Exercise aim => Across all lines of the entries, tally those with the word "newChunkID" in them. The reply is the tally, by itself.

Record extracts =>

- - - - - - -

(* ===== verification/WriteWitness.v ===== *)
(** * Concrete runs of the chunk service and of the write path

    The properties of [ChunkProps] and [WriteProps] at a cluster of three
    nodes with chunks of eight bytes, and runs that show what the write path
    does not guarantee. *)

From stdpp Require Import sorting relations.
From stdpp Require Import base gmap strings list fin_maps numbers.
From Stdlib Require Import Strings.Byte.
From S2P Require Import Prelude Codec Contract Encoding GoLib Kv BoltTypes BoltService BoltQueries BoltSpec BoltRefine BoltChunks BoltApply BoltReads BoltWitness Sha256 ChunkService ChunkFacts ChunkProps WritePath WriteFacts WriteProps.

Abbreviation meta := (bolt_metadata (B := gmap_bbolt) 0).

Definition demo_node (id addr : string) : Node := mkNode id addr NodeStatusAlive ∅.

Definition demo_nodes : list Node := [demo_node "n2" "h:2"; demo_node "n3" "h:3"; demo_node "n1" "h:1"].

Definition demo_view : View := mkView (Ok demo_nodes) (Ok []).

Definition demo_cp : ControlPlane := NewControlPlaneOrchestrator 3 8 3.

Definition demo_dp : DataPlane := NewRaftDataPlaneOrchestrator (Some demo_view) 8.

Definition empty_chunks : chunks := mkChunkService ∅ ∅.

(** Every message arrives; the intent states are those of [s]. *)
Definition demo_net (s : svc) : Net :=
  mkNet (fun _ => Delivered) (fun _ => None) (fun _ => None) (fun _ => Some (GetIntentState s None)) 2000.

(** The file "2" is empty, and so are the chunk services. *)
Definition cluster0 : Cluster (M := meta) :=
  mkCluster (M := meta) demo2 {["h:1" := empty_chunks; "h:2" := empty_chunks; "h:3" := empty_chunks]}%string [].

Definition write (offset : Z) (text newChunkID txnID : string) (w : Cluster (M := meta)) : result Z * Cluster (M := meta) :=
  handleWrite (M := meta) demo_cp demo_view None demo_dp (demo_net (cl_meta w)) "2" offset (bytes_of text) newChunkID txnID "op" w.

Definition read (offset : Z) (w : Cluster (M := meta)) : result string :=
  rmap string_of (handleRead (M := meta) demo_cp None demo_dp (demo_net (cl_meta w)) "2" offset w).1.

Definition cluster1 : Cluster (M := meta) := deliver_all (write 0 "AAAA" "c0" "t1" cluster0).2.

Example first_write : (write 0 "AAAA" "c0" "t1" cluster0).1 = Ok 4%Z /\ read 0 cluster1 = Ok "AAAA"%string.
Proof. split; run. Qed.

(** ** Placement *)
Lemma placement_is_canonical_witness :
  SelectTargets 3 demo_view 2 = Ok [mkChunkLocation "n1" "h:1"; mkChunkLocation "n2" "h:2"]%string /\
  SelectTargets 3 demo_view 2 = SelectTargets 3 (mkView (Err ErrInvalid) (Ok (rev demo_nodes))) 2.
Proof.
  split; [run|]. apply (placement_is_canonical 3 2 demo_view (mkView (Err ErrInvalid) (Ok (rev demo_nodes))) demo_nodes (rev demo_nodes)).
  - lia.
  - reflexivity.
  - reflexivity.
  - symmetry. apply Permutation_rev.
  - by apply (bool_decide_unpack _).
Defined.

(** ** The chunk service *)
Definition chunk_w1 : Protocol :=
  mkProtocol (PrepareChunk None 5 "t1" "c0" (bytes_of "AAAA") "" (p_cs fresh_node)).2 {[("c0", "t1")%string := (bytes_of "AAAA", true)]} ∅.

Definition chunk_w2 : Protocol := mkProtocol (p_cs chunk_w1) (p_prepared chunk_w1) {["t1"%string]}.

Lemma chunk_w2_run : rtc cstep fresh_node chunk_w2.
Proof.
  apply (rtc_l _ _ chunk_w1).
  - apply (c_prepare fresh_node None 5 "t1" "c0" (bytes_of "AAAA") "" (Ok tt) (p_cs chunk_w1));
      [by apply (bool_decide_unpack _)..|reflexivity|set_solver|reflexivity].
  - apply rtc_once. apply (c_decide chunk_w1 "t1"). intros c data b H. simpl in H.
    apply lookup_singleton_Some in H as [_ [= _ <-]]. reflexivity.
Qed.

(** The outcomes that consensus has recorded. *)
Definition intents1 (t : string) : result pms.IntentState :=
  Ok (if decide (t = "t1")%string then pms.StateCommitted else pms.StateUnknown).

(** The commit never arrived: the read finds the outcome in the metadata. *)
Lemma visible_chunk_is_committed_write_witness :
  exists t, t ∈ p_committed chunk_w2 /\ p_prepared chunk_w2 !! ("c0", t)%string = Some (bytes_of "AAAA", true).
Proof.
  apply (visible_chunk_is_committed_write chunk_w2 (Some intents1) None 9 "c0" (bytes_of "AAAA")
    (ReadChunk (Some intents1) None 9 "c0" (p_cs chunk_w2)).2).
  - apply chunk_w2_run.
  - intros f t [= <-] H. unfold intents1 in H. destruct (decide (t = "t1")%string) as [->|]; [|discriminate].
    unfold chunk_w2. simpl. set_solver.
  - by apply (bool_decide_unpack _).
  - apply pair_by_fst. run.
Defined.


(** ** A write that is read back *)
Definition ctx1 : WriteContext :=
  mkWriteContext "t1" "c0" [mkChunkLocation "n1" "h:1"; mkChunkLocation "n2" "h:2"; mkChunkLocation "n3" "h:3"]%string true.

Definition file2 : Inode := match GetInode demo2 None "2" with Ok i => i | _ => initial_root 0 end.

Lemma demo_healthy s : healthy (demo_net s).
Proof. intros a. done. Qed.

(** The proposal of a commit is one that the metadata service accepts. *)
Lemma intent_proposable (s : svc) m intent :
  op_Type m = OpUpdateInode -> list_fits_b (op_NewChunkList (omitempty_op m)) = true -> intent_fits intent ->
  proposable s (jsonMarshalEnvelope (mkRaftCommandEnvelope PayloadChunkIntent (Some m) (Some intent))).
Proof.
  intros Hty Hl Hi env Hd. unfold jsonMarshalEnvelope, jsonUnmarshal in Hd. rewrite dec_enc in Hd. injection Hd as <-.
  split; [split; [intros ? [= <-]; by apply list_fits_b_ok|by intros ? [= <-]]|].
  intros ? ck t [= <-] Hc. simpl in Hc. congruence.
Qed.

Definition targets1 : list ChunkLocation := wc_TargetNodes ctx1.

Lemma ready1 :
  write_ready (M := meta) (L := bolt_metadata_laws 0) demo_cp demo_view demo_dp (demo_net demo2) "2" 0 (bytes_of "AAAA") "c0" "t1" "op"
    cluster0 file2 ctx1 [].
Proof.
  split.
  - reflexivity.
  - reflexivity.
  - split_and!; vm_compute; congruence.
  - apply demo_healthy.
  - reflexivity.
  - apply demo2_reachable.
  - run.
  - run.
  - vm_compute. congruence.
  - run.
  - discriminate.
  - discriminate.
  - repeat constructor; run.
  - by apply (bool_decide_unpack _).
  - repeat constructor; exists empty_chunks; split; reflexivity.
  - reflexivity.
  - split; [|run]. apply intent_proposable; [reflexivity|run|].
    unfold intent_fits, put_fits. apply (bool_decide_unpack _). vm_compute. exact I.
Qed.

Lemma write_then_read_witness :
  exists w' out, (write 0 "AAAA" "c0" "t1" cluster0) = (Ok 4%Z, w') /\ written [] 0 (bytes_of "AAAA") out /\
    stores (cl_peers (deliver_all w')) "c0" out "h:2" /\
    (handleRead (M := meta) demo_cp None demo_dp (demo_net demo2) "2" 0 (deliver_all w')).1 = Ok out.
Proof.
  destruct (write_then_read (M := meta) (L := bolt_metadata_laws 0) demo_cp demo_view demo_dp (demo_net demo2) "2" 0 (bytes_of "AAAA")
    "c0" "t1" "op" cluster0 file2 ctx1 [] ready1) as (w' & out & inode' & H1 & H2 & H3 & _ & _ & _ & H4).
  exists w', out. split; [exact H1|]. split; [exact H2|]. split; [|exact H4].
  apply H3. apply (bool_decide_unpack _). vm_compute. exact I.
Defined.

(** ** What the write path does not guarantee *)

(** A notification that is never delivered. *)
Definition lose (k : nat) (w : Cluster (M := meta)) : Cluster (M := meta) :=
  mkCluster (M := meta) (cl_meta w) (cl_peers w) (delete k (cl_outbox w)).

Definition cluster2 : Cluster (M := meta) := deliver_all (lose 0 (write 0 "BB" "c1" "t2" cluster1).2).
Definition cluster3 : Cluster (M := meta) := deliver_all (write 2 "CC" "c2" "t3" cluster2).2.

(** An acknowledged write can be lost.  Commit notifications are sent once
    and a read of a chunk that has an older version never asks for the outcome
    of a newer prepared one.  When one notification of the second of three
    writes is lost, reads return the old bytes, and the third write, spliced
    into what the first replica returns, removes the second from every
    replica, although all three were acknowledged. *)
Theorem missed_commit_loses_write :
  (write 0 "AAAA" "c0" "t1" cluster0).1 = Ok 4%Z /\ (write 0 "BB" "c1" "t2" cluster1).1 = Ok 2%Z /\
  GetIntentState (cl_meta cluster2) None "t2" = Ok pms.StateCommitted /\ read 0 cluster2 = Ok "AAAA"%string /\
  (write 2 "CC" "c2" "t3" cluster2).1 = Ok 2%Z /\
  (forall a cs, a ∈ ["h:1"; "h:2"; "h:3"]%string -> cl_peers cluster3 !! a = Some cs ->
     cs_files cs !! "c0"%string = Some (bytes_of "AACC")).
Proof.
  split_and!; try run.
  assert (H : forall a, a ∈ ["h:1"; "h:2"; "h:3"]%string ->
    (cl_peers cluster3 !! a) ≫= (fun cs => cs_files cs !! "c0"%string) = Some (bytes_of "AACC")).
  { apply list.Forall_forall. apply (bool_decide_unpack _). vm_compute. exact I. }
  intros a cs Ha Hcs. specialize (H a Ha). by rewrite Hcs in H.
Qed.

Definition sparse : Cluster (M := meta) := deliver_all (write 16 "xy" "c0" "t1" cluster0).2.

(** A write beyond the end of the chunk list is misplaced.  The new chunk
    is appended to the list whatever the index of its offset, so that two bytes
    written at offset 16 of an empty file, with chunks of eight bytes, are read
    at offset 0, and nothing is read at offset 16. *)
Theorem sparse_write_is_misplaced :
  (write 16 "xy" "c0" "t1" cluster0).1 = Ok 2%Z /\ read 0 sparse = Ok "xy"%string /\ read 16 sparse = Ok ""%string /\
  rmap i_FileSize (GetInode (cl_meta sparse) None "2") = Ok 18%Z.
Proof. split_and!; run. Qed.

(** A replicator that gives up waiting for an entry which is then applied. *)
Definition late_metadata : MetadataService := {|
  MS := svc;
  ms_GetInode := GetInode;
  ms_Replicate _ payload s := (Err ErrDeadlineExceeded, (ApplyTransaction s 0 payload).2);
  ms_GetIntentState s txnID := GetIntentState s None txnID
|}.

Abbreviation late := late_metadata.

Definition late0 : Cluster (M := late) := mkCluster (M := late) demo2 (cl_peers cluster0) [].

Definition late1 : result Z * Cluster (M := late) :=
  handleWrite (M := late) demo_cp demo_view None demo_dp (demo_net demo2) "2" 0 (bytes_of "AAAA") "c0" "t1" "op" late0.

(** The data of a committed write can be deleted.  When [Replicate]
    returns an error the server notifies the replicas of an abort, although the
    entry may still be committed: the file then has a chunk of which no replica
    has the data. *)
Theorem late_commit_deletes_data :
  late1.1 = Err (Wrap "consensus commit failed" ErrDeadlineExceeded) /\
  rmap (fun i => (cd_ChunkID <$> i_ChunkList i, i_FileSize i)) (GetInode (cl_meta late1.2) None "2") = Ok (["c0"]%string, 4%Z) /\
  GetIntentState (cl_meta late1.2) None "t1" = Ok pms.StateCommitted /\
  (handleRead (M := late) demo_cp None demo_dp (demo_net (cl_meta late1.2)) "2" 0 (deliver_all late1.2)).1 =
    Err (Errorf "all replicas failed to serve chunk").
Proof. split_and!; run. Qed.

- - - - - - -

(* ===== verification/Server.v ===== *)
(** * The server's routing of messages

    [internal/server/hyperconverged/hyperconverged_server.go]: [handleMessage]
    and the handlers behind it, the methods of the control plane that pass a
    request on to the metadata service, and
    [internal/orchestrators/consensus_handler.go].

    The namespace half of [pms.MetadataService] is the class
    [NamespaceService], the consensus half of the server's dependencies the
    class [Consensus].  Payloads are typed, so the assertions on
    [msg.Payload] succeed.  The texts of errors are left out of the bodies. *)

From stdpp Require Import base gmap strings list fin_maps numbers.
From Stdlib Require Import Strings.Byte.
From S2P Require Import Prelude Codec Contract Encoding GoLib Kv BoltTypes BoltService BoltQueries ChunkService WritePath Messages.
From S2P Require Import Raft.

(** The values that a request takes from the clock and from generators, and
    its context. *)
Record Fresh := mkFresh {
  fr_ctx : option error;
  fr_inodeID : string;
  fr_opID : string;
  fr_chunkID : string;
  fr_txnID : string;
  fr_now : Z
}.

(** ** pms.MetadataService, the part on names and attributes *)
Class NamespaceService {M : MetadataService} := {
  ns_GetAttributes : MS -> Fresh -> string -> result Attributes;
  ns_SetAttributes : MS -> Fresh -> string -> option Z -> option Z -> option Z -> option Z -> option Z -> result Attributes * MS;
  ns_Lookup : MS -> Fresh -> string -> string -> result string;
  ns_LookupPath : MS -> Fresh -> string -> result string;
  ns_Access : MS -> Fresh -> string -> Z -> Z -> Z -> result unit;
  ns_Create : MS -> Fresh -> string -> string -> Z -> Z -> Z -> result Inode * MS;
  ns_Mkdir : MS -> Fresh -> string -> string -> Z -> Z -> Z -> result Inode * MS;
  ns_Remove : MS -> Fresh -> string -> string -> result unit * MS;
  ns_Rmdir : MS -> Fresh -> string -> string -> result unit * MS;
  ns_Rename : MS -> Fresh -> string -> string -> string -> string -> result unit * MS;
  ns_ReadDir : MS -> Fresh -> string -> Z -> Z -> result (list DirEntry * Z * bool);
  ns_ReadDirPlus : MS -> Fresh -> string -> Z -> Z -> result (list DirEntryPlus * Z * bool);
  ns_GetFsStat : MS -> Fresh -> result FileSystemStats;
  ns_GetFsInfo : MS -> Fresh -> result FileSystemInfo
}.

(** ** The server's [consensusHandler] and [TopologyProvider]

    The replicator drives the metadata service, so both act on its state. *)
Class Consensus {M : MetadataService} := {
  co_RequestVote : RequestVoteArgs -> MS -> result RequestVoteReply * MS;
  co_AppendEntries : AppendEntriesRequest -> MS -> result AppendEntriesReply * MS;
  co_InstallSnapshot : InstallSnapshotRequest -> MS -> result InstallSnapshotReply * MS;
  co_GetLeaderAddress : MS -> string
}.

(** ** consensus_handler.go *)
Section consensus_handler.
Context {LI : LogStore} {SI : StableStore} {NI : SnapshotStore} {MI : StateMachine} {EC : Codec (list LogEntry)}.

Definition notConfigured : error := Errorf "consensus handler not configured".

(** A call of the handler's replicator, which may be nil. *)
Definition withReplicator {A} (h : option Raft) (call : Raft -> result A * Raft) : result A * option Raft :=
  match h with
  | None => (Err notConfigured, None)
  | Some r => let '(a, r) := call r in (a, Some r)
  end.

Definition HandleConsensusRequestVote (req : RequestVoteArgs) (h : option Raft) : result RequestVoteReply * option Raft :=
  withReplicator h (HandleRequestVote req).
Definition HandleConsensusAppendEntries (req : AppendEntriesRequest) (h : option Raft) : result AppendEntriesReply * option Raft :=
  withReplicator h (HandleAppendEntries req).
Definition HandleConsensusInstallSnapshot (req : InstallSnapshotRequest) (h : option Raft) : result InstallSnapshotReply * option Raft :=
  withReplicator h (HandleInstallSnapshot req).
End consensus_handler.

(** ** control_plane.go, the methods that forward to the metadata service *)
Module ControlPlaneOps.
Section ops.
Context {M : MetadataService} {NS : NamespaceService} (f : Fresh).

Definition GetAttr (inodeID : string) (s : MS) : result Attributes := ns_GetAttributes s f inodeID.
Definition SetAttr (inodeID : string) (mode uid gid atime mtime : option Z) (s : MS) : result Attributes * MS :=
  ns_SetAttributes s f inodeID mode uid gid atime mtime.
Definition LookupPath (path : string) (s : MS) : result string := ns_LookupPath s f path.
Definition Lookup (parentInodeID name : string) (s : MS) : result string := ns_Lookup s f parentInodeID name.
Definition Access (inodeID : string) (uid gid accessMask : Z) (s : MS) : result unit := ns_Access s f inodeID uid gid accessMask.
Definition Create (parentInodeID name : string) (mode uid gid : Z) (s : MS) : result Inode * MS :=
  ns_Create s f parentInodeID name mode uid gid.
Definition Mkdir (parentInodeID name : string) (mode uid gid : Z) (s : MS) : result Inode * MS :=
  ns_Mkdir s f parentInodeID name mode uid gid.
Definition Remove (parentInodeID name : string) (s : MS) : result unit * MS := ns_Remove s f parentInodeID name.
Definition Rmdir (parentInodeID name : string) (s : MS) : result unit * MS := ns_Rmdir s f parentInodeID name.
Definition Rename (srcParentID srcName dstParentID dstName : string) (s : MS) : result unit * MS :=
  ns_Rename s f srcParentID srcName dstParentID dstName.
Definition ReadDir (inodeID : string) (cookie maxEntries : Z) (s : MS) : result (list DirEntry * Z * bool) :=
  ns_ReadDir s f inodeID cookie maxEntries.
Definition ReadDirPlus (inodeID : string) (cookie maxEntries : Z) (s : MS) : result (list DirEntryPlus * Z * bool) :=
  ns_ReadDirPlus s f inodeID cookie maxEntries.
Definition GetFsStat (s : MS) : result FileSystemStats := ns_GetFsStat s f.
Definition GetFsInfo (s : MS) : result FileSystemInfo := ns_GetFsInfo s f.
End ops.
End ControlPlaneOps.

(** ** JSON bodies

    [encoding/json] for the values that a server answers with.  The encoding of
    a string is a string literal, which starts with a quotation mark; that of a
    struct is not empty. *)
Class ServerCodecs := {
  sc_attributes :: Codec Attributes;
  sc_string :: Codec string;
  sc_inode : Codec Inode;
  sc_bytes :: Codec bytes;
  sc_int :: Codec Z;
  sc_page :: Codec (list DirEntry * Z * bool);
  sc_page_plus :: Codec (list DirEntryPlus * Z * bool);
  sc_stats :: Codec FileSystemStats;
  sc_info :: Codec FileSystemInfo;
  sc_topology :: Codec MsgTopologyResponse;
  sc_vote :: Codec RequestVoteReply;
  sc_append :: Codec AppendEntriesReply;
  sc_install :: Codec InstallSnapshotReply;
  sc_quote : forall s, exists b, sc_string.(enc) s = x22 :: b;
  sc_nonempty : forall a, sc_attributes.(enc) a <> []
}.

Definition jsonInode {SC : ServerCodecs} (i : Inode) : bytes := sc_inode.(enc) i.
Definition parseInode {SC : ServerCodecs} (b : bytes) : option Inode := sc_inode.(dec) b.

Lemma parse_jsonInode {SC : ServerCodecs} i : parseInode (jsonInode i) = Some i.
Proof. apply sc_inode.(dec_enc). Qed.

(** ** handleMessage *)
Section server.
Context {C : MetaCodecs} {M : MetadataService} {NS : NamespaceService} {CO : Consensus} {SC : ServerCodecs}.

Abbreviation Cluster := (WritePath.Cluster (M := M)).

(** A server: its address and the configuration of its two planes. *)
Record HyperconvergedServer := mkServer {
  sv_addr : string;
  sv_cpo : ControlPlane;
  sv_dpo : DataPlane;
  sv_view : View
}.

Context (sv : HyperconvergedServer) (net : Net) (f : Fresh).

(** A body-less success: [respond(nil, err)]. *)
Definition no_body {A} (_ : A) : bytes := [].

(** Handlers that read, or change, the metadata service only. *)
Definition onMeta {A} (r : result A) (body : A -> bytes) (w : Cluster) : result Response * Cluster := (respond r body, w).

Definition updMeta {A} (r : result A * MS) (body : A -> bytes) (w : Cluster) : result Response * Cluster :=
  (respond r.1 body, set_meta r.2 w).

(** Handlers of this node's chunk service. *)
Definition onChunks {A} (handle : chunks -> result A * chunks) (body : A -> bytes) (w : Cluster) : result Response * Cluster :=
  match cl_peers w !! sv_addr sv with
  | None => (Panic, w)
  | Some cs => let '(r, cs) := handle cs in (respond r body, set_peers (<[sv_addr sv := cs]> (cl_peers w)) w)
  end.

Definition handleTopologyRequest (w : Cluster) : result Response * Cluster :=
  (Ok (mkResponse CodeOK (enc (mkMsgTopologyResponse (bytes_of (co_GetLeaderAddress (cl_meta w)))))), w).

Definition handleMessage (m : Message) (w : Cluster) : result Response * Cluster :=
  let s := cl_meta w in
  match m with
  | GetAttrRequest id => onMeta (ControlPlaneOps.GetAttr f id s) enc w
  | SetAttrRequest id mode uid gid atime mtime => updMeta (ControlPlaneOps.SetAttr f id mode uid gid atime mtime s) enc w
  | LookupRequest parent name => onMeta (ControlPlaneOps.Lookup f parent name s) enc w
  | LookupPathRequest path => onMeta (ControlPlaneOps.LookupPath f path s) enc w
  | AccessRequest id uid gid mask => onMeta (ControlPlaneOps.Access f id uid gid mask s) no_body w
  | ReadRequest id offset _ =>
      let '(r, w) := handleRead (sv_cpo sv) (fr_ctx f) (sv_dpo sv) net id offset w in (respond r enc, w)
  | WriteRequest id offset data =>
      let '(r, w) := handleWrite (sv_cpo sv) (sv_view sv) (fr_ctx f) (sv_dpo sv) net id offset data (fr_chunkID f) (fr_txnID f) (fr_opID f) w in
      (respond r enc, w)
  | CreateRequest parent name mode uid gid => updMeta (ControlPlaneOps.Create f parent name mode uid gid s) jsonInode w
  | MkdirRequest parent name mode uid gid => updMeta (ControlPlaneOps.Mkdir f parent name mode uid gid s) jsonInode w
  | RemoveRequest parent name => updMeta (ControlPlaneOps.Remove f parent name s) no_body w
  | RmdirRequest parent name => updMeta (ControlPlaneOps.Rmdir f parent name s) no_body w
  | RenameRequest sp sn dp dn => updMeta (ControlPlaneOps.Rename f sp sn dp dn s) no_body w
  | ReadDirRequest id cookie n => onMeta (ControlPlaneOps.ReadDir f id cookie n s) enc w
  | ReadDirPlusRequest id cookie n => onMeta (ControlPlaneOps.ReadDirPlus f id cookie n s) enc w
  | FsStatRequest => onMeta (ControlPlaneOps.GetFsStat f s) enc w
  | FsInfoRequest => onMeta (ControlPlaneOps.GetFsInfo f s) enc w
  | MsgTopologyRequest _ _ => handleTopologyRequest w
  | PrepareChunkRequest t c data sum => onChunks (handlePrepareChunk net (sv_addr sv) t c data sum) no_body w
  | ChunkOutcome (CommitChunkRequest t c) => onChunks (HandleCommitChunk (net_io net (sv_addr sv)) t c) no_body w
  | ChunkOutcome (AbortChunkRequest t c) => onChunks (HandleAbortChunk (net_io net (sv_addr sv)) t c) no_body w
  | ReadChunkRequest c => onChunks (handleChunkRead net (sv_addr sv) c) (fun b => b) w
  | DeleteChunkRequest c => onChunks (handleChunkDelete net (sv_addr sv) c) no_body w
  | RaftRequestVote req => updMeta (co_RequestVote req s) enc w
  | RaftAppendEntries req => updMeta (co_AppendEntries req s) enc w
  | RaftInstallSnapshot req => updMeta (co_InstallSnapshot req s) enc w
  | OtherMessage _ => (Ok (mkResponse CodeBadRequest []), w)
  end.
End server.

- - - - - - -

Answer box => 2